Book Notes: Maximum Likelihood hides everywhere

As a budding Data Scientist, I long thought that I could avoid the concept of Maximum Likelihood altogether. I kept telling myself that I was just using easy-to-grasp distance metrics like Mean Squared Error (MSE) for regression and any kind of confusion matrix derivatives for classification.

As it turns out, Maximum Likelihood hides everywhere, and this is what I will try to show with this article. It will describe the point highlighted by Simon Prince in his majestic Understanding Deep Learning book: if you are scoring a model with the Mean Squared Error, you are using Maximum Likelihood and making several assumptions you are not aware of. Let’s get into it!

Note: For more insightful bits of Machine Learning theory, I would strongly recommend reading Understanding Deep Learning as an ebook or buying a hard copy.

Agreeing on Machine Learning basics

The objective of a Machine Learning model is to learn a function \(f(x,\phi)\), which will output conditional probabilities of the target variable \(y\), given a feature vector \(x\). This conditional probability distribution is noted \(P(y \mid x)\), or \(P\bigl(y \mid f(x,\phi)\bigr)\).

As an example, you may want to predict the height of a duck based (\(y\)) on its weight (\(x\)). Your model would output, for every value of the weight \(x\) a probability distribution of different height values. If you did a good modelling job, the heigher the weight of the duck \(x\) the taller the duck (\(y\)).

Visualising height and weight

Code used to generate the plot

import matplotlib.pyplot as plt
import matplotlib.image as mpimg

img = mpimg.imread('duck.png')

fig = plt.figure(figsize=(8, 6))

ax_arrows = fig.add_axes([0.1, 0.1, 0.5, 0.5])

ax_arrows.set_xticks([])
ax_arrows.set_yticks([])
for spine in ax_arrows.spines.values():
    spine.set_visible(False)

ax_arrows.annotate(
    '', 
    xy=(1, 0), 
    xytext=(0, 0),
    xycoords='data',
    arrowprops=dict(arrowstyle='->', color='black', lw=1.5)
)

ax_arrows.annotate(
    '', 
    xy=(0, 1), 
    xytext=(0, 0),
    xycoords='data',
    arrowprops=dict(arrowstyle='->', color='black', lw=1.5)
)

ax_arrows.text(
    1.02, 0, 'Weight',
    fontsize=14, 
    ha='left', va='center',
    transform=ax_arrows.transData
)
ax_arrows.text(
    0, 1.02, 'Height',
    fontsize=14, 
    ha='center', va='bottom',
    rotation=90,
    transform=ax_arrows.transData
)

ax_duck = fig.add_axes([0.2, 0.15, 0.35, 0.45])
ax_duck.imshow(img)

ax_duck.axis('off')

plt.show()

This is a regression problem.
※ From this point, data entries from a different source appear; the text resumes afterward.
Definition price_record (type : Z) (start end_ : date) (price_ forecast : Z)
    (warehouse : option Z) : UsagePrice Z :=
  {| up_type := type; up_start := start; up_end := end_; price := price_;
     forecast_price := forecast; up_warehouse := warehouse |}.

Definition store (prices : list (UsagePrice Z)) (whs : list Warehouse) : DB Z :=
  {| UsageType_objects := [power]; UsagePrice_objects := prices;
     Venture_objects := []; Warehouse_objects := whs |}.

(** Two price records for the same days. *)
Definition twice : DB Z :=
  store [price_record 7 1 5 2 3 None; price_record 7 1 5 2 3 None] [].

(** Two price records that follow each other. *)
Definition split : DB Z :=
  store [price_record 7 1 5 2 3 None; price_record 7 6 10 4 5 None] [].

(** A usage type by warehouse, two warehouses, and a price for the first
    five days in the first warehouse only. *)
Definition rack : UsageType :=
  {| ut_id := 8; ut_name := "Rack"; by_warehouse := true; by_cost := false |}.

Definition wh_a : Warehouse := {| wh_id := 1; wh_name := "A" |}.
Definition wh_b : Warehouse := {| wh_id := 2; wh_name := "B" |}.

Definition racks : DB Z :=
  store [price_record 8 1 5 2 3 (Some 1)] [wh_a; wh_b].

(** Inherited queries to run the plugin with: the warehouses are those
    stored, a price from cost is 1, the total usage is one unit a day, and
    the usage per venture is one unit a day for venture 1 and ten units
    for venture 2. *)
Definition base : BaseReportPlugin Z := {|
  get_warehouses := Warehouse_objects;
  _get_price_from_cost := λ _ _ _ _, 1;
  _get_total_usage_in_period := λ _ start end_ _ _ _, end_ - start + 1;
  _get_usages_in_period_per_venture := λ _ start end_ _ _ _,
    [{| pricing_venture := 1; usage := end_ - start + 1 |};
     {| pricing_venture := 2; usage := 10 |}];
|}.
End Sample.

(** * Reasoning about ORM computations *)

Section Reasoning.
Context {num : Type}.

Lemma returns_ret {A} (a : A) (db : DB num) : returns (ret a) db a.
Proof. reflexivity. Qed.

Lemma returns_query {A} (q : DB num → A) db : returns (query q) db (q db).
Proof. reflexivity. Qed.

Lemma returns_bind {A B} (m : M num A) (f : A → M num B) db a b :
  returns m db a → returns (f a) db b → returns (m ≫= f) db b.
Proof.
  unfold returns, mbind, M_bind, bind. intros -> ->. reflexivity.
Qed.

Lemma returns_for_each {A S} (body : S → A → M num S) (g : S → A → S) l s db :
  (∀ s x, x ∈ l → returns (body s x) db (g s x)) →
  returns (for_each body l s) db (foldl g s l).
Proof.
  revert s. induction l as [|x l IH]; intros s Hbody.
  - reflexivity.
  - simpl. apply (returns_bind (body s x) _ db (g s x)).
    + apply Hbody. left.
    + apply IH. intros s' y Hy. apply Hbody. by right.
Qed.

Lemma read_only_ret {A} (a : A) : read_only (@ret num A a).
Proof. intros db. reflexivity. Qed.

Lemma read_only_raise {A} : read_only (@raise num A).
Proof. intros db. reflexivity. Qed.

Lemma read_only_query {A} (q : DB num → A) : read_only (query q).
Proof. intros db. reflexivity. Qed.

Lemma read_only_bind {A B} (m : M num A) (f : A → M num B) :
  read_only m → (∀ a, read_only (f a)) → read_only (m ≫= f).
Proof.
  intros Hm Hf db. unfold mbind, M_bind, bind.
  specialize (Hm db). destruct (m db) as [[a|] db']; simpl in *; subst.
  - apply Hf.
  - reflexivity.
Qed.

Lemma read_only_for_each {A S} (body : S → A → M num S) l s :
  (∀ s x, read_only (body s x)) → read_only (for_each body l s).
Proof.
  intros Hbody. revert s. induction l as [|x l IH]; intros s; simpl.
  - apply read_only_ret.
  - apply (read_only_bind (body s x)); [apply Hbody | apply IH].
Qed.

End Reasoning.

(** * Counting the days that have a price *)

Section PricedDays.
Context {num : Type}.
Implicit Types (up : UsagePrice num) (ups : list (UsagePrice num)).
Implicit Types (d s e : date) (n : nat).
Local Coercion Z.of_nat : nat >-> Z.

Lemma priced_cons up ups d : priced (up :: ups) d ↔ covers d up ∨ priced ups d.
Proof. unfold priced. apply Exists_cons. Qed.

Lemma priced_nil d : ¬ priced (@nil (UsagePrice num)) d.
Proof. unfold priced. intros Hp. by apply Exists_nil in Hp. Qed.

Lemma priced_days_range ups s n : 0 ≤ priced_days ups s n ≤ n.
Proof.
  revert s. induction n as [|n IH]; intros s; simpl; [lia|].
  specialize (IH (s + 1)). case_decide; lia.
Qed.

Lemma priced_days_all ups s n :
  priced_days ups s n = n ↔ ∀ d, s ≤ d < s + n → priced ups d.
Proof.
  revert s. induction n as [|n IH]; intros s; simpl.
  - split; [intros _ d ?; lia | done].
  - pose proof (priced_days_range ups (s + 1) n) as Hr.
    specialize (IH (s + 1)). case_decide as Hp.
    + split.
      * intros Hn d Hd. destruct (decide (d = s)) as [->|]; [done|].
        apply IH; lia.
      * intros Hall. cut (priced_days ups (s + 1) n = n); [lia|].
        apply IH. intros d Hd. apply Hall. lia.
    + split; [lia|]. intros Hall. destruct Hp. apply Hall. lia.
Qed.

Lemma priced_days_none ups s n :
  priced_days ups s n = 0 ↔ ∀ d, s ≤ d < s + n → ¬ priced ups d.
Proof.
  revert s. induction n as [|n IH]; intros s; simpl.
  - split; [intros _ d ?; lia | done].
  - pose proof (priced_days_range ups (s + 1) n) as Hr.
    specialize (IH (s + 1)). case_decide as Hp.
    + split; [lia|]. intros Hnone. destruct (Hnone s); [lia | done].
    + split.
      * intros Hn d Hd. destruct (decide (d = s)) as [->|]; [done|].
        apply IH; lia.
      * intros Hnone. cut (priced_days ups (s + 1) n = 0); [lia|].
        apply IH. intros d Hd. apply Hnone. lia.
Qed.

(** One record prices the days of its intersection with the range. *)
Lemma priced_days_one up s n :
  priced_days [up] s n
  = Z.max 0 (Z.min (s + n - 1) (up_end up) - Z.max s (up_start up) + 1).
Proof.
  revert s. induction n as [|n IH]; intros s; simpl; [lia|].
  rewrite IH. case_decide as Hp.
  - apply priced_cons in Hp as [Hc|Hp]; [| by apply priced_nil in Hp].
    unfold covers in Hc. lia.
  - assert (¬ covers s up) as Hc.
    { intros Hc. apply Hp, priced_cons. by left. }
    unfold covers in Hc. lia.
Qed.

(** Records that share no day price disjoint sets of days. *)
Lemma priced_days_cons up ups s n :
  Forall (disjoint_prices up) ups →
  priced_days (up :: ups) s n = priced_days [up] s n + priced_days ups s n.
Proof.
  intros Hdis. revert s. induction n as [|n IH]; intros s; simpl; [done|].
  rewrite IH.
  assert (covers s up → ¬ priced ups s) as Hexcl.
  { intros Hc Hp. unfold priced in Hp. apply Exists_exists in Hp as (up' & Hin & Hc').
    rewrite Forall_forall in Hdis. specialize (Hdis up' Hin).
    unfold disjoint_prices, covers in *. lia. }
  repeat case_decide;
    repeat match goal with
    | Hp : priced (_ :: _) _ |- _ => apply priced_cons in Hp
    | Hp : ¬ priced (_ :: _) _ |- _ => rewrite priced_cons in Hp
    end; try lia.
  all: try (exfalso; pose proof (@priced_nil s); tauto).
Qed.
The classification equivalent would be to classify animals, assigning probabilities to labels like “duck” or “swan” (\(y\)) based on their height and weight (feature vector \(\boldsymbol{x}\)).

What is Maximum Likelihood?

We want to find the model that is the most “likely” based on our data. This model replicates the system we are trying to model.

Let’s say we are predicting the clinical risk of a patient admitted into an A&E service based on their medical history and current symptoms. The most likely model is the model that most accurately predicts the patient outcome based on their features, over the training data.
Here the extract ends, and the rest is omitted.